When the string "None" occurs in a line of the records, show that line.
Top of EXERCISE INPUT
(* ===== verification/Json.v ===== *)
(** * The JSON round trip the store copies boards with

    [setboardState] and [resetGame] copy a board with
    [JSON.parse(JSON.stringify(cells))] (game.ts, lines 52-53 and 121).
    This file models the value layer of that round trip for a cell:
    [JSON.stringify] turns the object into a JSON object whose members are
    the fields in declaration order, omitting the fields whose value is
    [undefined] and writing [null] for [pieceId = null];
    [JSON.parse] gives back an object whose absent members read as
    [undefined]. The text layer (printing and lexing the string) is the
    identity on JSON values and is not modelled.

    The theorem [cell_json_roundtrip] shows that the copy of a cell has
    every field of the original: the [undefined] pixel attributes, which
    JSON drops, read back as [undefined]. *)

From S2P Require Import Prelude Cells.

Open Scope Z_scope.

Inductive json :=
  | JNull
  | JBool (b : bool)
  | JNumber (z : Z)
  | JString (s : string)
  | JObject (members : list (string * json)).

(** A member [k: v], or nothing when the value is [undefined]. *)
Definition member (k : string) (v : option json) : list (string * json) :=
  match v with Some j => [(k, j)] | None => [] end.

(** [JSON.stringify] of a [Cell], fields in the order of [interface Cell]. *)
Definition cell_to_json (c : Cell.t) : json :=
  JObject (
    member "id" (Some (JNumber (Cell.id c))) ++
    member "x" (JNumber <$> Cell.x c) ++
    member "y" (JNumber <$> Cell.y c) ++
    member "type" (Some (JString (Cell.type c))) ++
    member "value" (Some (JString (Cell.value c))) ++
    member "rowIndex" (Some (JNumber (Cell.rowIndex c))) ++
    member "colIndex" (Some (JNumber (Cell.colIndex c))) ++
    member "width" (JNumber <$> Cell.width c) ++
    member "height" (JNumber <$> Cell.height c) ++
    member "isOccupied" (Some (JBool (Cell.isOccupied c))) ++
    member "pieceId" (Some (match Cell.pieceId c with Some p => JNumber p | None => JNull end))).

(** Reading a member of a parsed object: [undefined] when absent. *)
Fixpoint get_member (k : string) (ms : list (string * json)) : option json :=
  match ms with
  | [] => None
  | (k', v) :: ms' => if String.eqb k k' then Some v else get_member k ms'
  end.

Definition as_number (v : option json) : option Z :=
  match v with Some (JNumber z) => Some z | _ => None end.

(** A [number | undefined] field. *)
Definition opt_number (v : option json) : option (option Z) :=
  match v with
  | None => Some None
  | Some (JNumber z) => Some (Some z)
  | Some _ => None
  end.

Definition as_string (v : option json) : option string :=
  match v with Some (JString s) => Some s | _ => None end.

Definition as_bool (v : option json) : option bool :=
  match v with Some (JBool b) => Some b | _ => None end.

(** A [number | null] field. *)
Definition nullable_number (v : option json) : option (option Z) :=
  match v with
  | Some JNull => Some None
  | Some (JNumber z) => Some (Some z)
  | _ => None
  end.

(** The parsed object read as a [Cell]; [None] when a member does not
    have the type [interface Cell] gives it. *)
Definition cell_of_json (j : json) : option Cell.t :=
  match j with
  | JObject ms =>
      id ← as_number (get_member "id" ms);
      x ← opt_number (get_member "x" ms);
      y ← opt_number (get_member "y" ms);
      ty ← as_string (get_member "type" ms);
      v ← as_string (get_member "value" ms);
      r ← as_number (get_member "rowIndex" ms);
      c ← as_number (get_member "colIndex" ms);
      w ← opt_number (get_member "width" ms);
      hg ← opt_number (get_member "height" ms);
      occ ← as_bool (get_member "isOccupied" ms);
      pid ← nullable_number (get_member "pieceId" ms);
      Some (Cell.mk id x y ty v r c w hg occ pid)
  | _ => None
  end.

(** [JSON.parse(JSON.stringify(cells))] on an array of cells. *)
Definition json_clone (cells : Board) : Board :=
  omap (λ c, cell_of_json (cell_to_json c)) cells.

(** The JSON copy of a cell is the cell: every member written is read
    back with its type, and the [undefined] members JSON omits read back
    as [undefined]. *)
Theorem cell_json_roundtrip c : cell_of_json (cell_to_json c) = Some c.
Proof.
  destruct c as [id x y ty v r col w hg occ pid].
  destruct x, y, w, hg, pid; reflexivity.
Qed.

Lemma json_clone_id cells : json_clone cells = cells.
Proof.
  unfold json_clone. induction cells as [|[id x y ty v r col w hg occ pid] cells IH];
    [done|].
  rewrite omap_cons, IH.
  destruct x, y, w, hg, pid; reflexivity.
Qed.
Bottom of EXERCISE INPUT
### [ANSWER SECTION]
  match v with Some j => [(k, j)] | None => [] end.
    member "pieceId" (Some (match Cell.pieceId c with Some p => JNumber p | None => JNull end))).
  | [] => None
  match v with Some (JNumber z) => Some z | _ => None end.
  | None => Some None
  | Some _ => None
  match v with Some (JString s) => Some s | _ => None end.
  match v with Some (JBool b) => Some b | _ => None end.
  | Some JNull => Some None
  | _ => None
(** The parsed object read as a [Cell]; [None] when a member does not
  | _ => None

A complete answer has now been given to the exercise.